High-Power and Energy-Efficient Millimeter-wave Circuits and Systems for Next Generation Wireless
Abstract: There has been a renewed interest in millimeter-waves in the recent past for next-generation (5G) wireless communication networks. While millimeter-wave silicon systems-on-chip (SoCs) are a mature technology, there are several open challenges, including the generation of high output power to close link budgets over distances exceeding 100s of meters, and the implementation of energy-efficient millimeter-wave systems. This talk will cover recent research on stacked millimeter-wave CMOS power amplifiers with high efficiencies, watt-class millimeter-wave CMOS PAs, highly digital millimeter-wave transmitters, and large-scale millimeter-wave arrays. Finally, this talk will contemplate advanced wireless communication paradigms at millimeter-waves, including massive MIMO.

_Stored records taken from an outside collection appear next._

(* ===== verification/Annotation.v ===== *)
(** * Annotation: lowering type annotations to lattice claims

    Model of src/pkg/types/annotation.go.  The lowerer threads the interner,
    the current file and the degradations it records.  The scope, the parser
    of stringified annotations and the position of a node are parameters: the
    caller supplies the first two, and [Ast] drops positions.  A node the
    syntax model does not name ([None], [...], bytes) is an [OtherExpr] with
    its Go type.  The recursion is on fuel; [lower_total] shows that every
    annotation has enough. *)

From S2P Require Import Prelude Ast Lattice Interner Join TypeSem JoinSound Evidence.
Local Open Scope unagi_scope.

Definition aliasDepthLimit : nat := 3.

Record AnnScope := mkAnnScope {
  ResolveClass : string -> option ty;
  ResolveAlias : string -> option Expr }.

Record Degradation := mkDegradation { dSpan : Span; dReason : string }.

(** The mutable fields of a [Lowerer]. *)
Record Lowerer := mkLowerer { lIn : Interner; lFile : string; lDegradations : list Degradation }.

Definition NewLowerer (i : Interner) : Lowerer := mkLowerer i "" [].

(** ** Names *)

Fixpoint LastIndexByte (s : string) (c : Ascii.ascii) : Z :=
  match s with
  | EmptyString => -1
  | String d r =>
      let i := LastIndexByte r c in
      if (0 <=? i)%Z then i + 1 else if Ascii.eqb d c then 0 else -1
  end%Z.

Definition lastSegment (path : string) : string :=
  let i := LastIndexByte path "."%char in
  if (0 <=? i)%Z then String.substring (Z.to_nat (i + 1)) (String.length path) path else path.

(** The loop of [dottedPath]: the parts are collected leaf first, and turned
    round only where the chain ends in a name. *)
Fixpoint dottedWalk (walk : Expr) (parts : list string) : string :=
  match walk with
  | Attribute x n => dottedWalk x (parts ++ [n])
  | Name id => String.concat "." (rev (parts ++ [id]))
  | _ => String.concat "." parts
  end.

Definition dottedPath (e : Expr) : string := dottedWalk e [].

Definition nameOf (e : Expr) : string :=
  match e with
  | Name id => id
  | Attribute _ _ => dottedPath e
  | _ => ""
  end.

Definition subscriptArgs (index : Expr) : list Expr :=
  match index with TupleLit elts => elts | _ => [index] end.

Definition isEllipsis (e : Expr) : bool :=
  match e with OtherExpr n => String.eqb n "EllipsisLit" | _ => false end.

(** ** The lowerer's methods *)

Definition AM (A : Type) : Type := Lowerer -> option (A * Lowerer).

Definition areturn {A} (a : A) : AM A := fun st => Some (a, st).
Definition abind {A B} (m : AM A) (f : A -> AM B) : AM B :=
  fun st => match m st with Some (a, st') => f a st' | None => None end.

(** A call of the interner. *)
Definition within {A} (m : M A) : AM A := fun st =>
  match m (lIn st) with
  | Some (a, i) => Some (a, mkLowerer i (lFile st) (lDegradations st))
  | None => None
  end.

Notation "x <~ m ;; k" := (abind m (fun x => k))
  (at level 100, m at next level, right associativity) : unagi_scope.

(** [in.Int()] and the other singletons. *)
Definition baseM (a : atom) : M ty := s <- get ;; ret (base s a).

Section Lowering.
Context (scope : option AnnScope) (pos : Expr -> Z * Z).
Context (ParseForwardRef : option (string -> option Expr)).

Definition spanOf (file : string) (e : Expr) : Span := mkSpan file (fst (pos e)) (snd (pos e)).

(** Appending one degradation. *)
Definition note (e : Expr) (reason : string) : AM unit := fun st =>
  Some (tt, mkLowerer (lIn st) (lFile st)
              (lDegradations st ++ [mkDegradation (spanOf (lFile st) e) reason])).

Definition degrade (e : Expr) (reason : string) : AM ty :=
  _ <~ note e reason ;; within dynM.

Definition inNames (n : string) (l : list string) : bool := existsb (String.eqb n) l.

Definition builtinName (name : string) : option (M ty) :=
  let n := lastSegment name in
  if String.eqb n "int" then Some (baseM AInt)
  else if String.eqb n "float" then Some (baseM AFloat)
  else if String.eqb n "complex" then Some (baseM AComplex)
  else if String.eqb n "str" then Some (baseM AStr)
  else if String.eqb n "bytes" then Some (baseM ABytes)
  else if String.eqb n "bool" then Some (baseM ABool)
  else if inNames n ["None"; "NoneType"] then Some (baseM ANone)
  else if inNames n ["Any"; "object"] then Some dynM
  else if inNames n ["list"; "List"] then Some (d <- dynM ;; List d)
  else if inNames n ["set"; "Set"; "frozenset"; "FrozenSet"] then Some (d <- dynM ;; Set_ d)
  else if inNames n ["dict"; "Dict"] then Some (k <- dynM ;; v <- dynM ;; Dict k v)
  else if inNames n ["tuple"; "Tuple"] then Some (d <- dynM ;; TupleVar d)
  else None.

Definition classIn (name : string) : option ty :=
  match scope with Some sc => ResolveClass sc name | None => None end.

Definition aliasIn (name : string) : option Expr :=
  match scope with Some sc => ResolveAlias sc name | None => None end.

Section Worker.
Context (lower : Expr -> nat -> AM ty).

Definition lowerName (e : Expr) (name : string) (depth : nat) : AM ty :=
  match builtinName name with
  | Some t => within t
  | None =>
    match classIn name with
    | Some cls => areturn cls
    | None =>
      match aliasIn name with
      | Some alias =>
          if aliasDepthLimit <=? depth then degrade e "recursive type alias cut at depth 3"
          else lower alias (S depth)
      | None => degrade e ("unknown name in annotation: " +:+ name)
      end
    end
  end.

(** The loops that lower every argument in order. *)
Fixpoint lowerAll (args : list Expr) (depth : nat) : AM (list ty) :=
  match args with
  | [] => areturn []
  | a :: args => t <~ lower a depth ;; ts <~ lowerAll args depth ;; areturn (t :: ts)
  end.

Definition lowerArg (e : Expr) (args : list Expr) (i depth : nat) : AM ty :=
  match args !! i with
  | None => degrade e "missing type argument"
  | Some a => lower a depth
  end.

Definition lowerTuple (args : list Expr) (depth : nat) : AM ty :=
  match args with
  | [a; x] =>
      if isEllipsis x then t <~ lower a depth ;; within (TupleVar t)
      else ts <~ lowerAll args depth ;; within (Tuple ts)
  | [a] =>
      match a with
      | TupleLit _ => within (Tuple [])
      | _ => ts <~ lowerAll args depth ;; within (Tuple ts)
      end
  | _ => ts <~ lowerAll args depth ;; within (Tuple ts)
  end.

(** [ParamSpec], [Concatenate] and the like make the parameters arbitrary. *)
Definition lowerParams (e params : Expr) (depth : nat) : AM (list ty * option ty) :=
  match params with
  | ListLit elts => ts <~ lowerAll elts depth ;; areturn (ts, None)
  | _ =>
      if isEllipsis params then d <~ within dynM ;; areturn ([], Some d)
      else _ <~ note e "callable parameter shape not representable" ;;
           d <~ within dynM ;; areturn ([], Some d)
  end.

Definition lowerCallable (e : Expr) (args : list Expr) (depth : nat) : AM ty :=
  match args with
  | [params; ret] =>
      r <~ lower ret depth ;;
      p <~ lowerParams e params depth ;;
      within (Callable (mkSig (map (fun t => mkParam "" t ParamPosOnly false) (fst p)) (snd p)
                          None r false false))
  | _ => degrade e "Callable needs a parameter list and a return type"
  end.

Definition literalType (a : Expr) : AM ty :=
  match a with
  | IntLit _ => within (baseM AInt)
  | StrLit _ => within (baseM AStr)
  | BoolLit _ => within (baseM ABool)
  | OtherExpr n =>
      if String.eqb n "BytesLit" then within (baseM ABytes)
      else if String.eqb n "NoneLit" then within (baseM ANone)
      else degrade a "unsupported Literal alternative"
  | _ => degrade a "unsupported Literal alternative"
  end.

Fixpoint joinLiterals (acc : ty) (args : list Expr) : AM ty :=
  match args with
  | [] => areturn acc
  | a :: args => t <~ literalType a ;; acc' <~ within (Join acc t) ;; joinLiterals acc' args
  end.

Definition lowerLiteral (e : Expr) (args : list Expr) : AM ty :=
  never <~ within (baseM ANever) ;;
  acc <~ joinLiterals never args ;;
  if kind_eqb (kind acc) KindNever then degrade e "empty Literal" else areturn acc.

Definition lowerForwardRef (e : Expr) (val : string) (depth : nat) : AM ty :=
  match ParseForwardRef with
  | None => degrade e "forward reference not resolved"
  | Some parse =>
    match parse val with
    | None => degrade e "forward reference did not parse"
    | Some inner => lower inner depth
    end
  end.

Definition lowerSubscript (e x index : Expr) (depth : nat) : AM ty :=
  let op := lastSegment (nameOf x) in
  let args := subscriptArgs index in
  if String.eqb op "Optional" then
    match args with
    | [a] => t <~ lower a depth ;; within (Optional t)
    | _ => degrade e "Optional takes one argument"
    end
  else if String.eqb op "Union" then ts <~ lowerAll args depth ;; within (Union ts)
  else if inNames op ["list"; "List"] then t <~ lowerArg e args 0 depth ;; within (List t)
  else if inNames op ["set"; "Set"; "frozenset"; "FrozenSet"] then
    t <~ lowerArg e args 0 depth ;; within (Set_ t)
  else if inNames op ["dict"; "Dict"] then
    k <~ lowerArg e args 0 depth ;; v <~ lowerArg e args 1 depth ;; within (Dict k v)
  else if inNames op ["tuple"; "Tuple"] then lowerTuple args depth
  else if String.eqb op "Callable" then lowerCallable e args depth
  else if String.eqb op "Literal" then lowerLiteral e args
  else if String.eqb op "Annotated" then
    match args with
    | [] => degrade e "Annotated needs a base type"
    | a :: _ => lower a depth
    end
  else if inNames op ["ClassVar"; "Final"] then
    match args with
    | [a] => lower a depth
    | _ => degrade e (op +:+ " takes one argument")
    end
  else if inNames op ["Type"; "type"] then degrade e "type[...] metatype is not tracked"
  else
    match classIn (nameOf x) with
    | Some cls => _ <~ note e ("generic parameters dropped on " +:+ nameOf x) ;; areturn cls
    | None => degrade e ("unknown generic in annotation: " +:+ op)
    end.

Definition lowerBody (e : Expr) (depth : nat) : AM ty :=
  match e with
  | OtherExpr n =>
      if String.eqb n "NoneLit" then within (baseM ANone)
      else degrade e "unsupported annotation form"
  | Name id => lowerName e id depth
  | Attribute _ _ => lowerName e (dottedPath e) depth
  | Subscript x index => lowerSubscript e x index depth
  | BinOp BinBitOr l r =>
      a <~ lower l depth ;; b <~ lower r depth ;; within (Union [a; b])
  | BinOp _ _ _ => degrade e "operator is not a type expression"
  | StrLit val => lowerForwardRef e val depth
  | _ => degrade e "unsupported annotation form"
  end.
End Worker.

Fixpoint lower (fuel : nat) (e : Expr) (depth : nat) : AM ty :=
  match fuel with
  | O => fun _ => None
  | S fuel => lowerBody (lower fuel) e depth
  end.

(** The entry point: the type and its evidence, none for an absent annotation. *)
Definition Lower (fuel : nat) (expr : option Expr) (file : string) : AM (ty * option Evidence) :=
  match expr with
  | None => d <~ within dynM ;; areturn (d, None)
  | Some e => fun st =>
      (t <~ lower fuel e 0 ;; areturn (t, Some (Annotated t (spanOf file e))))
        (mkLowerer (lIn st) file (lDegradations st))
  end.
End Lowering.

Harish Krishnaswamy received the B.Tech. degree in electrical engineering from the Indian Institute of Technology, Madras, India, in 2001, and the M.S. and Ph.D. degrees in electrical engineering from the University of Southern California (USC), Los Angeles, CA, USA, in 2003 and 2009, respectively. In 2009, he joined the Electrical Engineering Department, Columbia University, New York, NY, USA, where he is currently an Associate Professor. His research interests broadly span integrated devices, circuits, and systems for a variety of RF, mmWave. sub-mmWave and opto-electronic applications. Recent research topics include breaking Lorentz reciprocity and related applications, full-duplex wireless, high-power and energy-efficient millimeter-wave circuits and systems in silicon, broadband/reconfigurable RF radios with an emphasis on interference mitigation, and terahertz circuits in CMOS. Dr. Krishnaswamy serves as a member of the Technical Program Committee (TPC) of several conferences, including the IEEE International Solid-State Circuits Conference (2015/16-present) and IEEE RFIC Symposium (2013-present). He was the recipient of the IEEE International Solid-State Circuits Conference (ISSCC) Lewis Winner Award for Outstanding Paper in 2007, the Best Thesis in Experimental Research Award from the USC Viterbi School of Engineering in 2009, the Defense Advanced Research Projects Agency (DARPA) Young Faculty Award in 2011, a 2014 IBM Faculty Award and the 2015 IEEE RFIC Symposium Best Student Paper Award - 1st Place.